=== Section Start ===

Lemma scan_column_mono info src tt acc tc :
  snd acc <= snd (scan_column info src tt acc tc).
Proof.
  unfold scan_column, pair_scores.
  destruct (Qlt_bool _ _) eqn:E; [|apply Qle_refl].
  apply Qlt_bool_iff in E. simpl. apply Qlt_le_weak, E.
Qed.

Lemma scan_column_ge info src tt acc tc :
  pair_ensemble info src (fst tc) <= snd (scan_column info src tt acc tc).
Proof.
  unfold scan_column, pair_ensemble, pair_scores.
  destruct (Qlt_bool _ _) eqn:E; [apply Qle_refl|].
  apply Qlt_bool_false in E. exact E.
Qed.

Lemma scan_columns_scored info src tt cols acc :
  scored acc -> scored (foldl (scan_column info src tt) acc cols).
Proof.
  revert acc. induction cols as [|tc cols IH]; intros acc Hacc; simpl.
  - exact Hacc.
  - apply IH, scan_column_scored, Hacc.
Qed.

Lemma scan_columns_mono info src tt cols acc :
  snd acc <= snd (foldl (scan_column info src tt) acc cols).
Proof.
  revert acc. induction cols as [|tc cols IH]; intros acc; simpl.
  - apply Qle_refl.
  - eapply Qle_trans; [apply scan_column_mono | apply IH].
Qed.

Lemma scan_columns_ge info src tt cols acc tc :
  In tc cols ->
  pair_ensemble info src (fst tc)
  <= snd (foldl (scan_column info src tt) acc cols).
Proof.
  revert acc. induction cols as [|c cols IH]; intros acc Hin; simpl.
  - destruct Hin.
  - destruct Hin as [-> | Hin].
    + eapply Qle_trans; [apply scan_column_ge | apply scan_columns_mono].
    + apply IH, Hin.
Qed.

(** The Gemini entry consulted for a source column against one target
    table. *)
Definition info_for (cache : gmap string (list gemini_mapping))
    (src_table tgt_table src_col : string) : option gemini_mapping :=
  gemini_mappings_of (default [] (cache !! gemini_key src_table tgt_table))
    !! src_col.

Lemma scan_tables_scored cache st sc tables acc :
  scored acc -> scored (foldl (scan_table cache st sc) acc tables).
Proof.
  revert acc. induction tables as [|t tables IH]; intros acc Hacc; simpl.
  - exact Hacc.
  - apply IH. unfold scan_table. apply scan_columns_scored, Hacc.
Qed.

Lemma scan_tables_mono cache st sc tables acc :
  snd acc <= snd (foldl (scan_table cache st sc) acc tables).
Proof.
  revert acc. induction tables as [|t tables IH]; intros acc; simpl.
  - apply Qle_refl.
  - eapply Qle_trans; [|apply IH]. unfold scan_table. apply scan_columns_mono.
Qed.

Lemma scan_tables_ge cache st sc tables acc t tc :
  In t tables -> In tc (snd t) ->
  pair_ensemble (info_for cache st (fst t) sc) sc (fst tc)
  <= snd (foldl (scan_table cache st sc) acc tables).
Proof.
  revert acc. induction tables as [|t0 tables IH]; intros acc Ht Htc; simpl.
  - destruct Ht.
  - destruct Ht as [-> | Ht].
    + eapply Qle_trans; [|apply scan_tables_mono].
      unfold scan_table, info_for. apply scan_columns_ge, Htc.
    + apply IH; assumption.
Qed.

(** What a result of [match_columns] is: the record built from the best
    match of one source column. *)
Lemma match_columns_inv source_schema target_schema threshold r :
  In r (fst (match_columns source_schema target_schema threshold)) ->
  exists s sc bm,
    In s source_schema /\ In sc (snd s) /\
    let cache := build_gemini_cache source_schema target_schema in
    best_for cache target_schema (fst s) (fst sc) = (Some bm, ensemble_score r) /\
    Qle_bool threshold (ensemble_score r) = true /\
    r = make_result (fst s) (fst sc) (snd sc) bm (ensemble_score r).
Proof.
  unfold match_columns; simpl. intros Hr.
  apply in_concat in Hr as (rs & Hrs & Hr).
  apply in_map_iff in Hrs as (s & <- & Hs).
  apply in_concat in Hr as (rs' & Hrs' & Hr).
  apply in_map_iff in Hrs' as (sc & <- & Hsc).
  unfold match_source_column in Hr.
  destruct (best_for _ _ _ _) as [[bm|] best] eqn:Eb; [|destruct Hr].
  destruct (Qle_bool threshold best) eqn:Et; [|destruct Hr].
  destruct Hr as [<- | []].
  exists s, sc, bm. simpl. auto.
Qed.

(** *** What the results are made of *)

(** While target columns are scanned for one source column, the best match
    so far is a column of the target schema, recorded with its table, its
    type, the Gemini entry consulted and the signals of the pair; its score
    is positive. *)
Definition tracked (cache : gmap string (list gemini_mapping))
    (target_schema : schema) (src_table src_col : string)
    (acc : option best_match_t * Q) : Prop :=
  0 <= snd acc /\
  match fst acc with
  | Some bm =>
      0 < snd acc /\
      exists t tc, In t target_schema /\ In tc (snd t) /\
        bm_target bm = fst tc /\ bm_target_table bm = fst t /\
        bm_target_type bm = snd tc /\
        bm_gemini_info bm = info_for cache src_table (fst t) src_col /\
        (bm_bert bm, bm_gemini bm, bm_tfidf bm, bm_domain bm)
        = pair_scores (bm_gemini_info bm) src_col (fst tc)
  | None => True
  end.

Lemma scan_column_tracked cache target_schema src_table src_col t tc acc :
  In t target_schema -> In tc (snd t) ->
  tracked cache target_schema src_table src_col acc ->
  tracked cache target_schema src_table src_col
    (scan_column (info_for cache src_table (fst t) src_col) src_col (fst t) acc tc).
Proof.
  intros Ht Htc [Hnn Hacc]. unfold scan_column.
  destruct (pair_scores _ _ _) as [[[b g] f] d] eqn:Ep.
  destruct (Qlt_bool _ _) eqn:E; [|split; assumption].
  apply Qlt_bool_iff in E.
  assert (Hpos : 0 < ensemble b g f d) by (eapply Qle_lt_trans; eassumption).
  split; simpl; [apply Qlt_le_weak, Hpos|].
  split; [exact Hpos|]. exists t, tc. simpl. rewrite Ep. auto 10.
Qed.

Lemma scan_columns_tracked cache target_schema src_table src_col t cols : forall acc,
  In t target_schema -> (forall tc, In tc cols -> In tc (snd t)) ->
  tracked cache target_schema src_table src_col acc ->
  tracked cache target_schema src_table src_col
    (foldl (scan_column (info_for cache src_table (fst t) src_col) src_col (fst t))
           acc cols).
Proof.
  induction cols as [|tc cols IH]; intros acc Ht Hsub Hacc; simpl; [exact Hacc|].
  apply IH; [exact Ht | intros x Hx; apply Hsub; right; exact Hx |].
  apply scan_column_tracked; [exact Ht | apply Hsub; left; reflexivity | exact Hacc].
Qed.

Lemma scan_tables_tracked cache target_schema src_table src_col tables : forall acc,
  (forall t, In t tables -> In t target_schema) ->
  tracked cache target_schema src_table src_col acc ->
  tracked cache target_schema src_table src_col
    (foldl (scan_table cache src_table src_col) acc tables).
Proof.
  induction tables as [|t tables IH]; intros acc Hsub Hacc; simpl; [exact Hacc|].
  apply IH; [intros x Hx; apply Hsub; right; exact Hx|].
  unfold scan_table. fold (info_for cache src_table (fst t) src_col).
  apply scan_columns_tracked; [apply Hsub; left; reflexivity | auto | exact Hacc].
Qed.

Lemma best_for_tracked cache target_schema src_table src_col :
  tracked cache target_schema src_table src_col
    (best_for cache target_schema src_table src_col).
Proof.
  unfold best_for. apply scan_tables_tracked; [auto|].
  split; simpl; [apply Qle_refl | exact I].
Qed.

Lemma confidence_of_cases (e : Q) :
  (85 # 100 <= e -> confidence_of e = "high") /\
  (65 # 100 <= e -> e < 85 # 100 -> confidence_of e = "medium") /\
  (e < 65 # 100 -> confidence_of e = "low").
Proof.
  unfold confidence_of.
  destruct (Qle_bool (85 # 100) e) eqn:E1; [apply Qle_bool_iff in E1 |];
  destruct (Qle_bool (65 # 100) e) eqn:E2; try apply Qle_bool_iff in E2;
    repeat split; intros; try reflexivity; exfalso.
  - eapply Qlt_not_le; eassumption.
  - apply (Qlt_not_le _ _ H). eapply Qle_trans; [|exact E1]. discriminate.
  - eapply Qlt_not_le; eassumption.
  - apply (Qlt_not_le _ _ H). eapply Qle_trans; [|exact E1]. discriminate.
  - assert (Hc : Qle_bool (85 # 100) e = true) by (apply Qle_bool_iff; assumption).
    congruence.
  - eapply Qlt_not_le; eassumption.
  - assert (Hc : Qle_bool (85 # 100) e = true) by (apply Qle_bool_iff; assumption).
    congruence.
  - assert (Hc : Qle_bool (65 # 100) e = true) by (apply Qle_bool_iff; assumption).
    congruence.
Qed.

=== Section End ===

Each line of the listing that includes the word "with" should be copied out.

    so far is a column of the target schema, recorded with its table, its
  match fst acc with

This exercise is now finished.